Supplied information section start

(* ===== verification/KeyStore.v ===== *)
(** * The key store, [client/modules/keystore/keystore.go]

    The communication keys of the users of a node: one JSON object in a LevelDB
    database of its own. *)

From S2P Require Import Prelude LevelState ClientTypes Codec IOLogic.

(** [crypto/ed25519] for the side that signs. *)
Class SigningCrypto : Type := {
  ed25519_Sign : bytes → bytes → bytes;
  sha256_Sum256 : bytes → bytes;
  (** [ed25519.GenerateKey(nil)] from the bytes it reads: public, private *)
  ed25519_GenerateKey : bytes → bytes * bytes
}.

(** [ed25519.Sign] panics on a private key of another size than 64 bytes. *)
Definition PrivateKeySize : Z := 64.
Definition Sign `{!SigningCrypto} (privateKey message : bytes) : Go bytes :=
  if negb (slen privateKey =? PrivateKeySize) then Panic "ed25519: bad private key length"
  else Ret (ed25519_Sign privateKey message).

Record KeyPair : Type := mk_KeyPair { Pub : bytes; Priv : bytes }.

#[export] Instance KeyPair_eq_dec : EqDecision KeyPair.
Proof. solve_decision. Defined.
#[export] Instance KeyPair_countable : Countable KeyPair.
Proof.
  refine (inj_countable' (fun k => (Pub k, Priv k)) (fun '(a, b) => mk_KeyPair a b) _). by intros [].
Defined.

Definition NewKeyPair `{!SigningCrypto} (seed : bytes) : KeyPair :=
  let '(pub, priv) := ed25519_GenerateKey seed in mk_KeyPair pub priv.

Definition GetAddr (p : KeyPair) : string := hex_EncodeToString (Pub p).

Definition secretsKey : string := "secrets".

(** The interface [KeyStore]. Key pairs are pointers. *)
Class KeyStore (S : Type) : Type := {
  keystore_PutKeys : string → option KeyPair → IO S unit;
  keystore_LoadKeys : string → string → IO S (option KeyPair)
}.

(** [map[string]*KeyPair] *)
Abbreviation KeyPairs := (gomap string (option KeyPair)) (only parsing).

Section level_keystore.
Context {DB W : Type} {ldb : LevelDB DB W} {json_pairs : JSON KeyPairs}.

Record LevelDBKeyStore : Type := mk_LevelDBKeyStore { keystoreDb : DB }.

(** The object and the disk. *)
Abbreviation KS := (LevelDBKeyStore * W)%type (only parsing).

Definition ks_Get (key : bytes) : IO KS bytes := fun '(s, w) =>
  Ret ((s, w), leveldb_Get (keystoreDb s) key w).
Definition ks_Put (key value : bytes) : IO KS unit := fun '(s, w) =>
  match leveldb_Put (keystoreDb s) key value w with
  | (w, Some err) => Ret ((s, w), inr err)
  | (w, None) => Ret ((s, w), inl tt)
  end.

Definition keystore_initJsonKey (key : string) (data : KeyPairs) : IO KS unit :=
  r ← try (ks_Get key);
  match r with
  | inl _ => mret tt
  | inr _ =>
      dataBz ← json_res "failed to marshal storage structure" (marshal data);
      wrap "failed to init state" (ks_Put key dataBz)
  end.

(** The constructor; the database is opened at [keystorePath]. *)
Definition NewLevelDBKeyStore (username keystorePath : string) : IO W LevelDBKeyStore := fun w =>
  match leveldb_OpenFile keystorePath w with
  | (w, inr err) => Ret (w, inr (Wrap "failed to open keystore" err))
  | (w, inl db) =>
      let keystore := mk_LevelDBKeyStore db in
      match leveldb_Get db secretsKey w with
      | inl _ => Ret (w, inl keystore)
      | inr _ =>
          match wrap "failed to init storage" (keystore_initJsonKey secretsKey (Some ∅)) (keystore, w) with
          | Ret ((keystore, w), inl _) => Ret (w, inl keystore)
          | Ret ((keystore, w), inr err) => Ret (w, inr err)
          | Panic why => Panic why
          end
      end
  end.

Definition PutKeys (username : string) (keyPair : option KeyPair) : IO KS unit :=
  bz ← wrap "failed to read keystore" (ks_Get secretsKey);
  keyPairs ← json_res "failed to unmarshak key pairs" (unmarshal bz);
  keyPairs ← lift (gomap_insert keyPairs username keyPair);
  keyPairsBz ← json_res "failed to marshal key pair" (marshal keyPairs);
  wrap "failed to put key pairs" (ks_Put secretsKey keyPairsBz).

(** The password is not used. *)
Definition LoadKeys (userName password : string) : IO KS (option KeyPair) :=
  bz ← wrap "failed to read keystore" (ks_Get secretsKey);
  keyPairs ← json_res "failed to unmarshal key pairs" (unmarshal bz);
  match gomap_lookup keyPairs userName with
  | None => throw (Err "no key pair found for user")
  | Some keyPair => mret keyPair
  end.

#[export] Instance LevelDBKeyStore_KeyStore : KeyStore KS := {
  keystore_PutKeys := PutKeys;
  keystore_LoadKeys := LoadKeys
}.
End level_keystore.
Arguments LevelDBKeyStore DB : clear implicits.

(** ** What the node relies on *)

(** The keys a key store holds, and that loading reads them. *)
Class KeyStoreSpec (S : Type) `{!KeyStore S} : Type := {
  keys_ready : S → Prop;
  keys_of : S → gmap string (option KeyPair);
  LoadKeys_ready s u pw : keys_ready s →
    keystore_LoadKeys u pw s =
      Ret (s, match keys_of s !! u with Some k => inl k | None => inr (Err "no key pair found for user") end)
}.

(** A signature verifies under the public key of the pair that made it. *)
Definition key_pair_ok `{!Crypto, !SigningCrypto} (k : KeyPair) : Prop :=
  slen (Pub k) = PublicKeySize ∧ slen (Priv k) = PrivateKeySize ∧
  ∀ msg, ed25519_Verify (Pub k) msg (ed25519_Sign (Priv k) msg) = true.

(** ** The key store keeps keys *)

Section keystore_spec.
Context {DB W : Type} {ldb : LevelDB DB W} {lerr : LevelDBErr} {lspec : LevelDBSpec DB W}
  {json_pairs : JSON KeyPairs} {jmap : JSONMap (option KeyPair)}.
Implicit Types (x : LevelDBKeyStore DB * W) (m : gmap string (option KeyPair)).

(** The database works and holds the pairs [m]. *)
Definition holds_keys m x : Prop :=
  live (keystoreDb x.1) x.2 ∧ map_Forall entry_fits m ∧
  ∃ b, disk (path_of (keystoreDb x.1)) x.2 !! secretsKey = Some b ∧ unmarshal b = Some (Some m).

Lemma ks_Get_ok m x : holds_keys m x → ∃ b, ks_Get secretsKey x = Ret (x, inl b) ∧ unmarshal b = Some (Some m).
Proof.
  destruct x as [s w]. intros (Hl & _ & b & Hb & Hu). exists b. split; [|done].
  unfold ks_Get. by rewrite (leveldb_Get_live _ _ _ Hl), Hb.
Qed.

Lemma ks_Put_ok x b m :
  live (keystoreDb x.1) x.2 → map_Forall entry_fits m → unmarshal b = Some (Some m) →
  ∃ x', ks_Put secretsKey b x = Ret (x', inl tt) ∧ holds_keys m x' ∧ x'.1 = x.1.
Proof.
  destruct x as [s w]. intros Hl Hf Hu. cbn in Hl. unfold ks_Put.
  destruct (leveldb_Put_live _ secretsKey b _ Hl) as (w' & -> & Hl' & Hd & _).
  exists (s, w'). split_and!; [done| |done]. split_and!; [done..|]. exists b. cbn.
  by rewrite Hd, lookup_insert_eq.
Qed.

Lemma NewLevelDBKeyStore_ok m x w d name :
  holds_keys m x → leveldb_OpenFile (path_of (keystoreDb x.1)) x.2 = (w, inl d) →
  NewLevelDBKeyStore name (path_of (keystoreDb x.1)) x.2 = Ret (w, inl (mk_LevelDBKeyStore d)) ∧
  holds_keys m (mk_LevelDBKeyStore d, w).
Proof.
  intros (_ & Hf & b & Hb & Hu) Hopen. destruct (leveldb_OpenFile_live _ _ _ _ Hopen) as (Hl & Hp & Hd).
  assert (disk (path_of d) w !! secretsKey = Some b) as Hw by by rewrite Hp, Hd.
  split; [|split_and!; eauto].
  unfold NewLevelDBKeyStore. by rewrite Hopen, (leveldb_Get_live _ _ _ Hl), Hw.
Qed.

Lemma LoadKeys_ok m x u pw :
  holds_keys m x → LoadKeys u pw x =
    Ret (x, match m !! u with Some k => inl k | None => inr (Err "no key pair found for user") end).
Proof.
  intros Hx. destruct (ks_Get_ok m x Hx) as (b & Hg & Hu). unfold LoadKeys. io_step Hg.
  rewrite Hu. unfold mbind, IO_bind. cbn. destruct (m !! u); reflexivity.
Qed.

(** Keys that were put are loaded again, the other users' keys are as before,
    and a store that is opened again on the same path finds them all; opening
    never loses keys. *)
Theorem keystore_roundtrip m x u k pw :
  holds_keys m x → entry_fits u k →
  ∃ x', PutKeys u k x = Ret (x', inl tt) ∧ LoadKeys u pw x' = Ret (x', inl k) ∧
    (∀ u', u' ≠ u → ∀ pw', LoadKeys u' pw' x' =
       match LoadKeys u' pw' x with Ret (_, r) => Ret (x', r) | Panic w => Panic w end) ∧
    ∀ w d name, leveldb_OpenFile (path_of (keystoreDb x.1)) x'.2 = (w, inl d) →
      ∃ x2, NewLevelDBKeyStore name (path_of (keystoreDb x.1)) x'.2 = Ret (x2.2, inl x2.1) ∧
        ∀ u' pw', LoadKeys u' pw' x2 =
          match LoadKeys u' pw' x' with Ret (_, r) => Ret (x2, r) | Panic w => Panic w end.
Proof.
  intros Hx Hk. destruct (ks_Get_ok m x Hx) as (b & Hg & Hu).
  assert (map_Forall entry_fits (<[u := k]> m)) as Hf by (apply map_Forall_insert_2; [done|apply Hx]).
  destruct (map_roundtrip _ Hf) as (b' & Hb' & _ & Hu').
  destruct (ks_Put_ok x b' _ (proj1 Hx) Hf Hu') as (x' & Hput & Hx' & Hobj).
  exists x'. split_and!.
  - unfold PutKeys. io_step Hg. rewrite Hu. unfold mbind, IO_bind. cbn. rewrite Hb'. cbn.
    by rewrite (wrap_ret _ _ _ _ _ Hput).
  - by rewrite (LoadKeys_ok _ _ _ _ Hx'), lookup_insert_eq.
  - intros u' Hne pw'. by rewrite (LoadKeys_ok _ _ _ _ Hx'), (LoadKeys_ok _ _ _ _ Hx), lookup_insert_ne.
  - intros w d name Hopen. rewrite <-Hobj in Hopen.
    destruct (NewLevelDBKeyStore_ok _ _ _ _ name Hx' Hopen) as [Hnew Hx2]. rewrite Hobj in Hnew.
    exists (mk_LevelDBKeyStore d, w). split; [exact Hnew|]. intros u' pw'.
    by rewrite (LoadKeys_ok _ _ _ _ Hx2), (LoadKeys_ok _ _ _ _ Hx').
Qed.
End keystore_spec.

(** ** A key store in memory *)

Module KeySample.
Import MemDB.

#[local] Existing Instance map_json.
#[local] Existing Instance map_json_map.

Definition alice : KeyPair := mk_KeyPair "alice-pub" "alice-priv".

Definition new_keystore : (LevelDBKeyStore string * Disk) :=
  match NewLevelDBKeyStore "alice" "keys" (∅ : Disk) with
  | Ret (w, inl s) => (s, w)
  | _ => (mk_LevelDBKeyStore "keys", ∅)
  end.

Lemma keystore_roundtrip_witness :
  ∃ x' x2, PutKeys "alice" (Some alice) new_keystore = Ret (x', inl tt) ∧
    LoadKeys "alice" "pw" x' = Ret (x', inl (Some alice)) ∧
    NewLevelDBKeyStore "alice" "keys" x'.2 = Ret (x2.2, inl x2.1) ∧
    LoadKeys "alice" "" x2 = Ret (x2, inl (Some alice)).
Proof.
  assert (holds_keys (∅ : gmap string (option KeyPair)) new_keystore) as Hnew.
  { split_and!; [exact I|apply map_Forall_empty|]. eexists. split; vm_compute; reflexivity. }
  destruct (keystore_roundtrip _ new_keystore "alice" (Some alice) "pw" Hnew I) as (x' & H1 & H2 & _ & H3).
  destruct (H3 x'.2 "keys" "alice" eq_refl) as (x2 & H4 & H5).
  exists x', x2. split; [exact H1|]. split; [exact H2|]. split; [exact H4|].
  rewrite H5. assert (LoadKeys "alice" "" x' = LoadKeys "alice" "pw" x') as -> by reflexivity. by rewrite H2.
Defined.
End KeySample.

Supplied information section end

» Work to be completed
Both end lines included, restate word for word the lines above from the line with "let keystore := mk_LevelDBKeyStore" to the line with "inl _) => Ret (w, inl keystore)", and nothing else.

» Task output
      let keystore := mk_LevelDBKeyStore db in
      match leveldb_Get db secretsKey w with
      | inl _ => Ret (w, inl keystore)
      | inr _ =>
          match wrap "failed to init storage" (keystore_initJsonKey secretsKey (Some ∅)) (keystore, w) with
          | Ret ((keystore, w), inl _) => Ret (w, inl keystore)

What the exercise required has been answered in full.